Naturopathic Medicine

Naturopathic medicine (also known as Naturopathy) is a school of medical philosophy and practice that seeks to improve health and treat disease chiefly by assisting the body’s innate capacity to recover from illness and injury. Naturopathic practice may include a broad array of different modalities, including manual therapy, hydrotherapy, botanical medicine, acupuncture, counseling, environmental medicine, nutrition, and so on. Practitioners tend to emphasize a holistic approach to patient care. Naturopathy has its origins in the United States, but is today practiced in many countries around the world in one form or another, where it is subject to different standards of regulation and levels of acceptance.

Naturopathic practitioners prefer not to use invasive surgery, or most synthetic drugs, preferring “natural” remedies; i.e., relatively unprocessed or whole medications, such as herbs and foods. Licensed physicians from accredited schools are trained to use diagnostic tests such as imaging and blood tests before deciding upon the full course of treatment. Naturopathic Practitioners also employ the use of prescription medications and surgery when necessary and refer out to other medical practitioners.

Principles of Naturopathic Medicine

Vis Medicatrix Naturae  (The Healing Power of Nature)
The body has the inherent ability to establish, maintain, and restore health. The healing process is ordered and intelligent; nature heals through the response of the life force. The physician’s role is to facilitate and augment this process, to identify and remove obstacles to health and recovery, and to support the creation of a healthy internal and external environment.

Tolle Causam  (Identify and Treat the Cause)
Illness does not occur without cause. Underlying causes of disease must be discovered and removed or treated before a person can recover completely from illness. Symptoms are expressions of the body’s attempt to heal, but are not the cause of disease; therefore, naturopathic medicine addresses itself primarily to the underlying causes of disease, rather than to the symptoms. Causes may occur on many levels, including physical, emotional, mental, and spiritual. The physician must evaluate fundamental underlying causes on all levels, directing treatment at root causes as well as seeking relief of symptoms.

Primum Non Nocere  (First Do No Harm)
Therapeutic actions that are complementary to and synergistic with the body’s innate healing process prevent harm to patients. Naturopathic physicians follow three precepts to avoid harming the patient:

  • Use methods and medicinal substances that minimize the risk of harmful effects, and apply the least possible force or intervention necessary to diagnose illness and restore health.
  • Whenever possible, avoid symptom suppression as it can interfere with the healing process.
  • Respect and cooperate with the vis medicatrix naturae in diagnosis, treatment, and counseling.

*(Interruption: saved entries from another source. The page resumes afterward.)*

(* ===== verification/Budget.v ===== *)
(** * The budget ledger (src/v2/authority-delegation/budget.ts)

    [InMemoryAuthorityBudgetLedger]: a reservation holds its amount against every bounded
    delegation of the chain or against none; it is then dispatched, committed or
    cancelled.  Each method is one step on the ledger's two maps. *)

From S2P Require Import Prelude JsData Authority Schema DelegationCanonical PlainData Keys Verify.

Open Scope Z_scope.

Record Counter := MkCounter { reserved : Z; committed : Z }.

Inductive BudgetReservationState := st_reserved | st_dispatched | st_committed | st_cancelled.

#[export] Instance BudgetReservationState_eq_dec : EqDecision BudgetReservationState.
Proof. solve_decision. Defined.

Record Reservation := MkReservation {
  r_unit : jsstr;
  r_amount : Z;
  r_delegationIds : list jsstr;
  r_state : BudgetReservationState
}.

Inductive budget_code :=
| RESERVED | DISPATCHED | COMMITTED | CANCELLED | IDEMPOTENT | CONFLICT | UNIT_MISMATCH
| PER_ACTION_EXCEEDED | CUMULATIVE_EXCEEDED | NOT_FOUND | INVALID_STATE.

Record BudgetOperationResult := BudgetResult {
  ok : bool;
  b_code : budget_code;
  b_state : option BudgetReservationState
}.

(** Both maps; a reservation is filed under its [actionRef]. *)
Record ledger := Ledger {
  counters : gmap jsstr Counter;
  reservations : gmap jsstr Reservation
}.

Definition empty_ledger : ledger := Ledger ∅ ∅.

Definition ACTION_REF (s : jsstr) : bool := class_exact is_lower_hex 64 s.

(** [this.counters.get(id) ?? { reserved: 0n, committed: 0n }]. *)
Definition counter_of (l : ledger) (id : jsstr) : Counter := default (MkCounter 0 0) (counters l !! id).

(** ** reserve *)

(** A chain member as the ledger reads it: its identifier, links and spend facet. *)
Fixpoint read_chain (crypto : node_crypto) (parent : option chain_member) (seen : list jsstr)
    (snapshots : list jsval) : result thrown (option (list chain_member)) :=
  match snapshots with
  | [] => Ok (Some [])
  | v :: rest =>
      match validateAuthorityDelegationShape v, cast_member v with
      | [], Ok current =>
          let* id := computeAuthorityDelegationId crypto (authorityDelegationBody (m_json current)) in
          if negb (id =s m_id current) || bool_decide (m_id current ∈ seen) then Ok None
          else
            let linked :=
              match parent with
              | None => bool_decide (parent_delegation_id (m_body current) = None)
              | Some p =>
                  bool_decide (parent_delegation_id (m_body current) = Some (m_id p)) &&
                  (issuer (m_body current) =s subject (m_body p))
              end in
            if negb linked then Ok None
            else
              let* chain := read_chain crypto (Some current) (m_id current :: seen) rest in
              Ok (option_map (cons current) chain)
      | [], Err _ => Err ThrowType
      | _ :: _, _ => Ok None
      end
  end.

Definition m_spend (m : chain_member) : SpendFacetV1 := spend (m_authority m).

Definition is_bounded (m : chain_member) : bool :=
  match m_spend m with bounded _ _ _ => true | unbounded => false end.

(** The limit checks, over all bounded members, before any counter changes. *)
Fixpoint check_limits (l : ledger) (unit : jsstr) (amount : Z) (ms : list chain_member)
  : option budget_code :=
  match ms with
  | [] => None
  | m :: rest =>
      match m_spend m with
      | unbounded => check_limits l unit amount rest
      | bounded u per_action cumulative =>
          if negb (u =s unit) then Some UNIT_MISMATCH
          else if BigInt per_action <? amount then Some PER_ACTION_EXCEEDED
          else
            let c := counter_of l (m_id m) in
            if BigInt cumulative <? reserved c + committed c + amount then Some CUMULATIVE_EXCEEDED
            else check_limits l unit amount rest
      end
  end.

(** [counter.reserved += amount] for each identifier. *)
Definition add_reserved (amount : Z) (cs : gmap jsstr Counter) (id : jsstr) : gmap jsstr Counter :=
  let c := default (MkCounter 0 0) (cs !! id) in
  <[id := MkCounter (reserved c + amount) (committed c)]> cs.

Definition refused (c : budget_code) : BudgetOperationResult := BudgetResult false c None.

(** The part of [reserve] after the chain has been read. *)
Definition reserve_chain (chain : list chain_member) (actionRef unit : jsstr) (amount : Z) (l : ledger)
  : BudgetOperationResult * ledger :=
  let bounded_members := List.filter is_bounded chain in
  let ids := map m_id bounded_members in
  let fresh :=
    match check_limits l unit amount bounded_members with
    | Some c => (refused c, l)
    | None =>
        (BudgetResult true RESERVED (Some st_reserved),
         Ledger (fold_left (add_reserved amount) ids (counters l))
                (<[actionRef := MkReservation unit amount ids st_reserved]> (reservations l)))
    end in
  match reservations l !! actionRef with
  | Some prior =>
      if bool_decide (r_state prior = st_cancelled) then fresh
      else if (r_unit prior =s unit) && (r_amount prior =? amount) &&
              bool_decide (r_delegationIds prior = ids)
           then (BudgetResult true IDEMPOTENT (Some (r_state prior)), l)
           else (BudgetResult false CONFLICT (Some (r_state prior)), l)
  | None => fresh
  end.

Definition reserve {raw} `{PlainData raw} (crypto : node_crypto) (verifiedChain : raw)
    (actionRef unit amountString : jsval) (l : ledger) : result thrown (BudgetOperationResult * ledger) :=
  match actionRef, unit, amountString with
  | JStr a, JStr u, JStr q =>
      if negb (ACTION_REF a) || negb (isCanonicalQuantity (JStr q)) then Ok (refused CONFLICT, l)
      else
        match readPlainDataChainContainer verifiedChain 1 256 with
        | Err _ => Ok (refused CONFLICT, l)
        | Ok container =>
            let* chain := read_chain crypto None [] (map snapshotPlainData container) in
            match chain with
            | None => Ok (refused CONFLICT, l)
            | Some chain => Ok (reserve_chain chain a u (BigInt q) l)
            end
        end
  | _, _, _ => Ok (refused CONFLICT, l)
  end.

(** ** The other methods *)

Definition set_state (s : BudgetReservationState) (r : Reservation) : Reservation :=
  MkReservation (r_unit r) (r_amount r) (r_delegationIds r) s.

Definition idempotent (s : BudgetReservationState) : BudgetOperationResult :=
  BudgetResult true IDEMPOTENT (Some s).
Definition invalid_state (s : BudgetReservationState) : BudgetOperationResult :=
  BudgetResult false INVALID_STATE (Some s).

Definition markDispatched (actionRef : jsstr) (l : ledger) : BudgetOperationResult * ledger :=
  match reservations l !! actionRef with
  | None => (refused NOT_FOUND, l)
  | Some r =>
      match r_state r with
      | st_dispatched => (idempotent st_dispatched, l)
      | st_reserved =>
          (BudgetResult true DISPATCHED (Some st_dispatched),
           Ledger (counters l) (<[actionRef := set_state st_dispatched r]> (reservations l)))
      | s => (invalid_state s, l)
      end
  end.

(** Every counter exists and holds the amount. *)
Definition holds (l : ledger) (amount : Z) (id : jsstr) : bool :=
  match counters l !! id with Some c => negb (reserved c <? amount) | None => false end.

Definition move_committed (amount : Z) (cs : gmap jsstr Counter) (id : jsstr) : gmap jsstr Counter :=
  let c := default (MkCounter 0 0) (cs !! id) in
  <[id := MkCounter (reserved c - amount) (committed c + amount)]> cs.

Definition release (amount : Z) (cs : gmap jsstr Counter) (id : jsstr) : gmap jsstr Counter :=
  let c := default (MkCounter 0 0) (cs !! id) in
  <[id := MkCounter (reserved c - amount) (committed c)]> cs.

Definition commit (actionRef : jsstr) (l : ledger) : BudgetOperationResult * ledger :=
  match reservations l !! actionRef with
  | None => (refused NOT_FOUND, l)
  | Some r =>
      match r_state r with
      | st_committed => (idempotent st_committed, l)
      | st_cancelled => (invalid_state st_cancelled, l)
      | s =>
          if negb (forallb (holds l (r_amount r)) (r_delegationIds r)) then (invalid_state s, l)
          else
            (BudgetResult true COMMITTED (Some st_committed),
             Ledger (fold_left (move_committed (r_amount r)) (r_delegationIds r) (counters l))
                    (<[actionRef := set_state st_committed r]> (reservations l)))
      end
  end.

Definition cancel (actionRef : jsstr) (l : ledger) : BudgetOperationResult * ledger :=
  match reservations l !! actionRef with
  | None => (refused NOT_FOUND, l)
  | Some r =>
      match r_state r with
      | st_cancelled => (idempotent st_cancelled, l)
      | st_reserved =>
          if negb (forallb (holds l (r_amount r)) (r_delegationIds r)) then (invalid_state st_reserved, l)
          else
            (BudgetResult true CANCELLED (Some st_cancelled),
             Ledger (fold_left (release (r_amount r)) (r_delegationIds r) (counters l))
                    (<[actionRef := set_state st_cancelled r]> (reservations l)))
      | s => (invalid_state s, l)
      end
  end.

(** [counter]: the two amounts printed in decimal. *)
Definition big_to_string (z : Z) : jsstr :=
  if z <? 0 then 45%N :: str_of_N (Z.abs_N z) else str_of_N (Z.to_N z).

Definition counter (delegationId : jsstr) (l : ledger) : jsstr * jsstr :=
  let c := counter_of l delegationId in
  (big_to_string (reserved c), big_to_string (committed c)).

Tolle Totum (Treat the Whole Person)
Health and disease are conditions of the whole organism, involving a complex interaction of physical, spiritual, mental, emotional, genetic, environmental, and social factors. The physician must treat the whole person by taking all of these factors into account. The harmonious functioning of all aspects of the individual is essential to recovery from and prevention of disease, and requires a personalized and comprehensive approach to diagnosis and treatment. In Perturbato Animo Sicut In Corpore Samitas Esse Non Potest.

Docere (The Physician as Teacher)
Beyond an accurate diagnosis and appropriate prescription, the physician must work to create a healthy, sensitive interpersonal relationship with the patient. A cooperative doctor-patient relationship has inherent therapeutic value. The physician’s major role is to educate and encourage the patient to take responsibility for his or her own health. The physician is a catalyst for healthful change, empowering and motivating the patient to assume responsibility. It is the patient, not the doctor, who ultimately creates or accomplishes healing. The physician must strive to inspire hope as well as understanding. The physician must also make a commitment to her/his personal and spiritual development in order to be a good teacher.

Principiis obsta: Sero medicina curator  (Prevention)
The ultimate goal of naturopathic medicine is prevention. This is accomplished through education and promotion of lifestyle habits that foster good health. The physician assesses risk factors and hereditary susceptibility to disease and makes appropriate interventions to avoid further harm and risk to the patient. The emphasis is on building health rather than on fighting disease. Because it is difficult to be healthy in an unhealthy world, it is the responsibility of both physician and patient to create a healthier environment in which to live.